Trlは、染色体構造を制御して標的遺伝子の発現や抑制に関わることが明らかにされている。また、Trlの発現制御を受ける遺伝子の1つに、「ced-6」がある。そこで、Trlやced-6の腸幹細胞での発現に対し、標的のmRNAを分解させることで特定の遺伝子発現を抑制する「RNAi(RNA干渉)」法による阻害が行われた。その結果、老化時の細胞増殖が抑制され、幹細胞疲弊を人為的に誘導できることが突き止められた。

  • Trlもしくced-6の発現阻害による老化時の幹細胞疲弊促進

    Trlもしくced-6の発現阻害による老化時の幹細胞疲弊促進(出所:理研Webサイト)

さらに、老化時以外の通常の細胞増殖が促進されるような状況で、Trlやced-6の阻害により、腸幹細胞の疲弊を誘導できるかが調べられた。ストレスを受けた腸組織は、幹細胞を増殖させて傷を修復しようとするが、そのような状況でも、Trlやced-6の発現を阻害すれば幹細胞疲弊を引き起こすことができたという。つまり、Trlやced-6の幹細胞疲弊への関与は、老化時だけでなく、細胞増殖が促進されるさまざまな状況で起きることが判明したのである。

  • 老化時に腸幹細胞で起こる細胞疲弊の分子機構

    老化時に腸幹細胞で起こる細胞疲弊の分子機構。老化すると、Trlが制御する遺伝子(ced-6など)領域の染色体構造が閉鎖し、それらの遺伝子発現が低下することで、幹細胞は疲弊する方向に向かう(出所:理研Webサイト)

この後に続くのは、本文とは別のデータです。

(** * picozip: a streaming writer of stored (uncompressed) ZIP archives

    A shallow embedding of [picozip.h] and the properties of its checksum,
    record encoders and archive session.

    Conventions of the embedding.
    - Fixed-width C integers are [Z] with the wrap-around written out:
      [uint8_t], [uint16_t] and [uint32_t] reduce modulo 2^8, 2^16 and 2^32;
      [size_t] is taken to be 64 bits wide (LP64).
    - Bytes in buffers are [Byte.byte]; [byte_val] reads one as an integer
      and [u8] is the cast [(uint8_t)].
    - The session pointer [picozip_file *] is the state that is threaded
      through the calls; every operation returns its [int] result together
      with the session as it is left.
    - The caller's callbacks are fields of the session, as in the C struct;
      the object behind [userdata] is threaded through them. *)

From Stdlib.Strings Require Import String.
From Stdlib Require Import ZArith List Lia Bool.
From Stdlib.Strings Require Import Byte.
Import ListNotations.
Local Open Scope Z_scope.

(** ** Machine integers *)

Definition uint8_t (v : Z) : Z := v mod 2 ^ 8.
Definition uint16_t (v : Z) : Z := v mod 2 ^ 16.
Definition uint32_t (v : Z) : Z := v mod 2 ^ 32.
Definition size_t (v : Z) : Z := v mod 2 ^ 64.

Definition byte_val (b : byte) : Z := Z.of_N (Byte.to_N b).

(** The cast [(uint8_t)v] stored into a byte buffer. *)
Definition u8 (v : Z) : byte :=
  match Byte.of_N (Z.to_N (uint8_t v)) with
  | Some b => b
  | None => x00
  end.

(** [len l] is the length of a buffer as the C code counts it. *)
Definition len {A} (l : list A) : Z := Z.of_nat (length l).

(** ** Checksum *)

Definition PICOZIP__CRC_START : Z := 0.

Definition s_crc_table : list Z := [
    0x00000000; 0x77073096; 0xEE0E612C; 0x990951BA; 0x076DC419; 0x706AF48F; 0xE963A535;
    0x9E6495A3; 0x0EDB8832; 0x79DCB8A4; 0xE0D5E91E; 0x97D2D988; 0x09B64C2B; 0x7EB17CBD;
    0xE7B82D07; 0x90BF1D91; 0x1DB71064; 0x6AB020F2; 0xF3B97148; 0x84BE41DE; 0x1ADAD47D;
    0x6DDDE4EB; 0xF4D4B551; 0x83D385C7; 0x136C9856; 0x646BA8C0; 0xFD62F97A; 0x8A65C9EC;
    0x14015C4F; 0x63066CD9; 0xFA0F3D63; 0x8D080DF5; 0x3B6E20C8; 0x4C69105E; 0xD56041E4;
    0xA2677172; 0x3C03E4D1; 0x4B04D447; 0xD20D85FD; 0xA50AB56B; 0x35B5A8FA; 0x42B2986C;
    0xDBBBC9D6; 0xACBCF940; 0x32D86CE3; 0x45DF5C75; 0xDCD60DCF; 0xABD13D59; 0x26D930AC;
    0x51DE003A; 0xC8D75180; 0xBFD06116; 0x21B4F4B5; 0x56B3C423; 0xCFBA9599; 0xB8BDA50F;
    0x2802B89E; 0x5F058808; 0xC60CD9B2; 0xB10BE924; 0x2F6F7C87; 0x58684C11; 0xC1611DAB;
    0xB6662D3D; 0x76DC4190; 0x01DB7106; 0x98D220BC; 0xEFD5102A; 0x71B18589; 0x06B6B51F;
    0x9FBFE4A5; 0xE8B8D433; 0x7807C9A2; 0x0F00F934; 0x9609A88E; 0xE10E9818; 0x7F6A0DBB;
    0x086D3D2D; 0x91646C97; 0xE6635C01; 0x6B6B51F4; 0x1C6C6162; 0x856530D8; 0xF262004E;
    0x6C0695ED; 0x1B01A57B; 0x8208F4C1; 0xF50FC457; 0x65B0D9C6; 0x12B7E950; 0x8BBEB8EA;
    0xFCB9887C; 0x62DD1DDF; 0x15DA2D49; 0x8CD37CF3; 0xFBD44C65; 0x4DB26158; 0x3AB551CE;
    0xA3BC0074; 0xD4BB30E2; 0x4ADFA541; 0x3DD895D7; 0xA4D1C46D; 0xD3D6F4FB; 0x4369E96A;
    0x346ED9FC; 0xAD678846; 0xDA60B8D0; 0x44042D73; 0x33031DE5; 0xAA0A4C5F; 0xDD0D7CC9;
    0x5005713C; 0x270241AA; 0xBE0B1010; 0xC90C2086; 0x5768B525; 0x206F85B3; 0xB966D409;
    0xCE61E49F; 0x5EDEF90E; 0x29D9C998; 0xB0D09822; 0xC7D7A8B4; 0x59B33D17; 0x2EB40D81;
    0xB7BD5C3B; 0xC0BA6CAD; 0xEDB88320; 0x9ABFB3B6; 0x03B6E20C; 0x74B1D29A; 0xEAD54739;
    0x9DD277AF; 0x04DB2615; 0x73DC1683; 0xE3630B12; 0x94643B84; 0x0D6D6A3E; 0x7A6A5AA8;
    0xE40ECF0B; 0x9309FF9D; 0x0A00AE27; 0x7D079EB1; 0xF00F9344; 0x8708A3D2; 0x1E01F268;
    0x6906C2FE; 0xF762575D; 0x806567CB; 0x196C3671; 0x6E6B06E7; 0xFED41B76; 0x89D32BE0;
    0x10DA7A5A; 0x67DD4ACC; 0xF9B9DF6F; 0x8EBEEFF9; 0x17B7BE43; 0x60B08ED5; 0xD6D6A3E8;
    0xA1D1937E; 0x38D8C2C4; 0x4FDFF252; 0xD1BB67F1; 0xA6BC5767; 0x3FB506DD; 0x48B2364B;
    0xD80D2BDA; 0xAF0A1B4C; 0x36034AF6; 0x41047A60; 0xDF60EFC3; 0xA867DF55; 0x316E8EEF;
    0x4669BE79; 0xCB61B38C; 0xBC66831A; 0x256FD2A0; 0x5268E236; 0xCC0C7795; 0xBB0B4703;
    0x220216B9; 0x5505262F; 0xC5BA3BBE; 0xB2BD0B28; 0x2BB45A92; 0x5CB36A04; 0xC2D7FFA7;
    0xB5D0CF31; 0x2CD99E8B; 0x5BDEAE1D; 0x9B64C2B0; 0xEC63F226; 0x756AA39C; 0x026D930A;
    0x9C0906A9; 0xEB0E363F; 0x72076785; 0x05005713; 0x95BF4A82; 0xE2B87A14; 0x7BB12BAE;
    0x0CB61B38; 0x92D28E9B; 0xE5D5BE0D; 0x7CDCEFB7; 0x0BDBDF21; 0x86D3D2D4; 0xF1D4E242;
    0x68DDB3F8; 0x1FDA836E; 0x81BE16CD; 0xF6B9265B; 0x6FB077E1; 0x18B74777; 0x88085AE6;
    0xFF0F6A70; 0x66063BCA; 0x11010B5C; 0x8F659EFF; 0xF862AE69; 0x616BFFD3; 0x166CCF45;
    0xA00AE278; 0xD70DD2EE; 0x4E048354; 0x3903B3C2; 0xA7672661; 0xD06016F7; 0x4969474D;
    0x3E6E77DB; 0xAED16A4A; 0xD9D65ADC; 0x40DF0B66; 0x37D83BF0; 0xA9BCAE53; 0xDEBB9EC5;
    0x47B2CF7F; 0x30B5FFE9; 0xBDBDF21C; 0xCABAC28A; 0x53B39330; 0x24B4A3A6; 0xBAD03605;
    0xCDD70693; 0x54DE5729; 0x23D967BF; 0xB3667A2E; 0xC4614AB8; 0x5D681B02; 0x2A6F2B94;
    0xB40BBE37; 0xC30C8EA1; 0x5A05DF1B; 0x2D02EF8D
  ].

(** One iteration of the loop bodies of [picozip__crc32]:
    [crc32 = (crc32 >> 8) ^ s_crc_table[(crc32 ^ ptr[0]) & 0xFF]]. *)
Definition crc_update (crc32 : Z) (p : byte) : Z :=
  Z.lxor (Z.shiftr crc32 8)
         (nth (Z.to_nat (Z.land (Z.lxor crc32 (byte_val p)) 0xFF)) s_crc_table 0).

以上の結果から、老化時の幹細胞疲弊は、Trlで制御される遺伝子領域が閉じる染色体構造変化により、ced-6などの遺伝子発現が低下することで引き起こされるという分子機構が見出された。

研究チームは、今回発見された染色体構造と遺伝子発現の変化を伴う分子機構が、ヒトの老化時における組織幹細胞の疲弊にも関わっているのかを明らかにすることが、今後の課題としている。